ABC, à son tour, se lance dans la prospective. La guerre n’a pas encore débuté que l’on parle déjà du futur siège de Bagdad. Étrangement silencieux sur le sujet, le Pentagone confirme désormais ce que VSD relevait la semaine dernière : Saddam Hussein serait déterminé à utiliser l’arme chimique et biologique. Face à cette perspective, les militaires assurent que leur stratégie de frappe ne laissera au rais pas le temps d’agir. En fait, ce soir l’attention se focalise sur le Sud de la ville. Les Américains souhaitent prendre Bassorah le plus rapidement possible. Les services secrets saoudiens ont assuré que la population les attendait en libérateurs. De fait, l’Etat major rêve déjà de défilé populaire dans les rues et souhaite des images d’Irakiens en joie embrassant les GI’s comme au moment de la Libération de la France en 1944. L’information est au centre de la stratégie de communication du gouvernement irakien. Si tout se passe bien à Bassorah, l’Armée a prévu de transporter les correspondants par hélicoptère. Comme le dit un membre du service de presse de la Navy, “la première image de la guerre déterminera le ton du conflit”. Ce contrôle de l’image, bien plus avancée qu’en 1991, est au centre des accusations de Kate Adie, une journaliste vétérante de la BBC. En effet, elle révèle que le Pentagone, se faisant écho de la mise en garde de Bush, a informé les journalistes que “ chaque signal satellite découvert sera bombardé. Que cela soit une communication de l’armée irakienne ou un journaliste indépendant envoyant des informations à son média”. Mais ce n’est pas tout, Adie raconte que “ les autorités américaines acceptent uniquement la présence de journalistes qui soutiennent la guerre. Si vous êtes simplement sceptique, vous n’êtes pas acceptable.” Et encore que “ l’Armée a le contrôle de l’équipement technique des médias. Ce sont eux qui contrôlent les liaisons satellites de chaque envoyé spécial”.

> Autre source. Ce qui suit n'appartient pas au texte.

Lemma append_stat_all k p (stats stats' : Stats) :
  append_stat k p stats = Ok stats' →
  ∀ k', stats' !! k'
        = (λ mp : Metadata * list StatisticPoint,
             (mp.1, (mp.2 ++ if decide (k' = k) then [p] else [])%list))
          <$> stats !! k'.
Proof.
  intros Ha k'. apply append_stat_Ok in Ha as (md & pts & Hk & ->).
  destruct (decide (k' = k)) as [->|Hne].
  - by rewrite lookup_insert_eq, Hk.
  - rewrite lookup_insert_ne by done.
    destruct (stats !! k') as [[md' pts']|]; simpl; [|done]. by rewrite app_nil_r.
Qed.

Lemma bdf_fill_row_Ok (stats stats' : Stats) row :
  bdf_fill_row tz fmt c s stats row = Ok stats' →
  ∃ pq, bdf_stats tz fmt row pq ∧
    ∀ k, stats' !! k = grown c s k [pq] <$> stats !! k.
Proof.
  unfold bdf_fill_row. intros Hrow.
  inv_bind Hrow as start Hstart. inv_bind Hrow as cv Hcv.
  inv_bind Hrow as p Hp. inv_bind Hrow as stats1 Hap.
  rewrite Hstart in Hrow. simpl in Hrow.
  inv_bind Hrow as sv Hsv. inv_bind Hrow as q Hq.
  exists (p, q). split.
  - unfold bdf_stats, cons_stat, supp_stat. rewrite Hstart, Hcv, Hsv. by simpl.
  - intros k. rewrite (append_stat_all _ _ _ _ Hrow k), (append_stat_all _ _ _ _ Hap k).
    destruct (stats !! k) as [[md pts]|]; simpl; [|done].
    unfold grown, bdf_points. simpl. by rewrite app_nil_r, <- app_assoc.
Qed.

Lemma bdf_fill_row_total (stats : Stats) row pq :
  is_Some (stats !! c) → is_Some (stats !! s) →
  bdf_stats tz fmt row pq →
  is_Ok (bdf_fill_row tz fmt c s stats row).
Proof.
  intros [[mdc ptsc] Hc] [[mds ptss] Hs] [Hp Hq].
  unfold bdf_fill_row, cons_stat, supp_stat in *.
  destruct (row_getitem row "start") as [st|]; simpl in *; [|done].
  destruct (row_getitem row "consumption") as [cv|]; simpl in *; [|done].
  rewrite Hp. simpl. rewrite (append_stat_lookup _ _ _ _ _ Hc). simpl.
  destruct (row_getitem row "supply") as [sv|]; simpl in *; [|done].
  rewrite Hq. simpl.
  destruct (decide (s = c)) as [->|Hne].
  - erewrite append_stat_lookup; [by eexists|]. by rewrite lookup_insert_eq.
  - erewrite append_stat_lookup; [by eexists|]. by rewrite lookup_insert_ne.
Qed.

Ce contrôle de l’information n’empêche pourtant certains soldats d’exprimer leur crainte. Ainsi, ce jeune marine de l’Alabama “ avoue être cloué par la peur” Son souci ? Rentrer chez lui : “ Si le seul moyen de rentrer chez moi et revoir ma fiancée est de passer par Bagdad, alors allons-y de suite”. Cette baisse de moral des troupes, dont certains attendent au Koweit depuis quatre mois, est à l’origine de la volonté de Bush de ne plus attendre pour donner le signal. Craignant également les fortes températures, les tempêtes de sable fréquentent à cette époque, l’armée américaine n’a plus le luxe de la patience.